Lemma string_body_bare k : forall s cs r n,
  (length s <= k)%nat -> string_body s = Some (cs, r) ->
  bare InString n s = bare Code n r.
Proof.
  induction k as [|k IH]; intros s cs r n Hlen H.
  { destruct s; [discriminate | simpl in Hlen; lia]. }
  destruct s as [|c s1]; [discriminate|].
  cbn [length] in Hlen. cbn [string_body] in H.
  destruct (c =? 34) eqn:H34.
  { injection H as <- <-. apply N.eqb_eq in H34. now subst c. }
  destruct (c =? 92) eqn:H92.
  2:{ destruct ((32 <=? c) && (c <=? 127)); [|discriminate].
      destruct (Nesting.push_inv _ _ _ _ H) as [cs' H'].
      cbn [bare]. rewrite H92, H34. apply (IH _ cs'); [lia | exact H']. }
  destruct s1 as [|e s2]; [discriminate|]. cbn [length] in Hlen.
  change (bare InString n (c :: e :: s2)) with
    (if c =? 92 then bare InString n s2
     else if c =? 34 then bare Code n (e :: s2)
     else bare InString n (e :: s2)).
  rewrite H92.
  destruct (e =? 117) eqn:H117.
  2:{ destruct (simple_escape e); [|discriminate].
      destruct (Nesting.push_inv _ _ _ _ H) as [cs' H'].
      apply (IH _ cs'); [lia | exact H']. }
  destruct s2 as [|h1 [|h2 [|h3 [|h4 s3]]]]; try discriminate.
  cbn [length] in Hlen.
  destruct (hex4 h1 h2 h3 h4) as [hi|] eqn:Hhi; [|discriminate].
  rewrite (hex4_bare _ _ _ _ _ _ _ Hhi).
  assert (Hsingle : forall cs0, push hi (string_body s3) = Some (cs0, r) ->
                    bare InString n s3 = bare Code n r).
  { intros cs0 H0. destruct (Nesting.push_inv _ _ _ _ H0) as [cs' H'].
    apply (IH _ cs'); [lia | exact H']. }
  destruct (is_high hi); [|now apply (Hsingle cs)].
  destruct s3 as [|b [|u [|l1 [|l2 [|l3 [|l4 s5]]]]]];
    try (now apply (Hsingle cs)).
  destruct ((b =? 92) && (u =? 117)) eqn:Hbu; [|now apply (Hsingle cs)].
  destruct (hex4 l1 l2 l3 l4) as [lo|] eqn:Hlo; [|now apply (Hsingle cs)].
  destruct (is_low lo); [|now apply (Hsingle cs)].
  destruct (Nesting.push_inv _ _ _ _ H) as [cs' H'].
  both Hbu Hb Hu. apply N.eqb_eq in Hb, Hu. subst b u.
  change (bare InString n (92 :: 117 :: ?x)) with (bare InString n x).
  rewrite (hex4_bare _ _ _ _ _ _ _ Hlo).
  apply (IH _ cs'); [cbn [length] in Hlen; lia | exact H'].
Qed.

Lemma string_bare s cs r n :
  string_body s = Some (cs, r) -> bare Code n (34 :: s) = bare Code n r.
Proof. intros H. now apply (string_body_bare (length s) s cs). Qed.
(** * network-sh: keyword network and topic-model pipeline

    A shallow embedding of the analysis pipeline of the dashboard
    (utils/text_preprocessing.py, utils/network_analysis.py,
    utils/topic_modeling.py and the driver in app.py), with the properties
    of the specification stated and settled against it. *)

From Stdlib Require Import QArith Qround Lqa.
From stdpp Require Import base numbers list sorting gmap sets strings.

Local Open Scope Z_scope.

(** ** Python strings

    A Python [str] is a sequence of Unicode code points; [len], comparison,
    [in] and the regular expressions of the source all work code point by code
    point, so a string is modelled as the list of its code points. *)
Module PyStr.

Abbreviation char := N (only parsing).
Abbreviation str := (list N) (only parsing).

(** An ASCII literal as a Python string. *)
Definition py (s : string) : str := Ascii.N_of_ascii <$> String.list_ascii_of_string s.

Definition space : char := 32%N.

(** [a <= b] on strings: lexicographic on code points. *)
Fixpoint str_leb (a b : str) : bool :=
  match a, b with
  | [], _ => true
  | _ :: _, [] => false
  | x :: a', y :: b' =>
      if decide (x = y) then str_leb a' b' else bool_decide (x < y)%N
  end.

(** [s.startswith(p)]. *)
Fixpoint is_prefix (p s : str) : bool :=
  match p, s with
  | [], _ => true
  | _ :: _, [] => false
  | x :: p', y :: s' => bool_decide (x = y) && is_prefix p' s'
  end.

(** [needle in hay]. *)
Fixpoint is_substring (needle hay : str) : bool :=
  is_prefix needle hay ||
  match hay with
  | [] => false
  | _ :: hay' => is_substring needle hay'
  end.

(** The mathematical reading of [needle in hay]. *)
Definition substring_of (needle hay : str) : Prop :=
  ∃ pre post, hay = pre ++ needle ++ post.

(** [sep.join(words)]. *)
Fixpoint join (sep : str) (words : list str) : str :=
  match words with
  | [] => []
  | [w] => w
  | w :: ws => w ++ sep ++ join sep ws
  end.

(** [s.split(' ')] without the empty pieces, the tokenization of plain
    space-separated words. *)
Fixpoint split_acc (cur : str) (s : str) : list str :=
  match s with
  | [] => if decide (cur = []) then [] else [cur]
  | c :: s' =>
      if decide (c = space)
      then (if decide (cur = []) then split_acc [] s' else cur :: split_acc [] s')
      else split_acc (cur ++ [c]) s'
  end.
Definition split_words (s : str) : list str := split_acc [] s.

(** [s.split(sep)] for a separator of one character: the pieces between the
    separators, empty pieces included. *)
Fixpoint split_char (sep : char) (s : str) : list str :=
  match s with
  | [] => [[]]
  | c :: s' =>
      if decide (c = sep) then [] :: split_char sep s'
      else
        match split_char sep s' with
        | [] => [[c]]
        | piece :: pieces => (c :: piece) :: pieces
        end
  end.

Definition comma : char := 44%N.

(** ASCII case folding, an instance of [str.lower] on ASCII text. *)
Definition ascii_lower (s : str) : str :=
  (λ c, if bool_decide (65 ≤ c ≤ 90)%N then (c + 32)%N else c) <$> s.

(** ASCII character classes, instances of the classes [\w], [\s] and [\d]
    of the [re] module on ASCII text. *)
Definition ascii_is_digit (c : char) : bool := bool_decide (48 ≤ c ≤ 57)%N.
Definition ascii_is_space (c : char) : bool :=
  bool_decide (9 ≤ c ≤ 13 ∨ 28 ≤ c ≤ 32)%N.
Definition ascii_is_word (c : char) : bool :=
  ascii_is_digit c || bool_decide (65 ≤ c ≤ 90 ∨ 97 ≤ c ≤ 122 ∨ c = 95)%N.

End PyStr.

Import PyStr.

(** ** utils/text_preprocessing.py: [TextPreprocessor] *)
Module TextPreprocessor.

Section Preprocessor.

(** The character classes of Python's [re] for [str] patterns: [\w], [\s] and
    [\d] are Unicode tables of the interpreter. *)
Variable is_word is_space is_digit : char → bool.

(** [Okt.morphs(text, norm=True, stem=True)]: the morphological tokenizer of
    konlpy, an external library. *)
Variable morphs : str → list str.

(** [str.lower], a Unicode table of the interpreter. *)
Variable lower : str → str.

(** [re.sub(r'[^\w\s]', ' ', text)]: every character that is neither a word
    character nor whitespace becomes one space. *)
Definition sub_non_word_space (text : str) : str :=
  (λ c, if is_word c || is_space c then c else space) <$> text.

(** [re.sub(r'\d+', '', text)]: every run of digits is deleted. *)
Definition sub_digits (text : str) : str :=
  List.filter (λ c, negb (is_digit c)) text.

(** [re.sub(r'\s+', ' ', text)]: every maximal run of whitespace becomes one
    space (the space is emitted at the last character of the run). *)
Fixpoint sub_spaces (text : str) : str :=
  match text with
  | [] => []
  | c :: rest =>
      if is_space c then
        match rest with
        | [] => [space]
        | c' :: _ => if is_space c' then sub_spaces rest else space :: sub_spaces rest
        end
      else c :: sub_spaces rest
  end.

Fixpoint lstrip (text : str) : str :=
  match text with
  | [] => []
  | c :: rest => if is_space c then lstrip rest else text
  end.

Definition rstrip (text : str) : str := reverse (lstrip (reverse text)).

(** [text.strip()]. *)
Definition strip (text : str) : str := rstrip (lstrip text).

(** [clean_text(self, text)]. The argument is [None] when [pd.isna(text)]
    holds and [Some s] for the string [s]. *)
Definition clean_text (text : option str) : str :=
  match text with
  | None => []
  | Some text =>
      let text := sub_non_word_space text in
      let text := sub_digits text in
      strip (sub_spaces text)
  end.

★ ★ ★ ★ ★

» **WHAT TO WORK ON**
In the records above, collect each line with "Import".

» **EXPECTED OUTPUT**
From Stdlib Require Import QArith Qround Lqa.
From stdpp Require Import base numbers list sorting gmap sets strings.
Import PyStr.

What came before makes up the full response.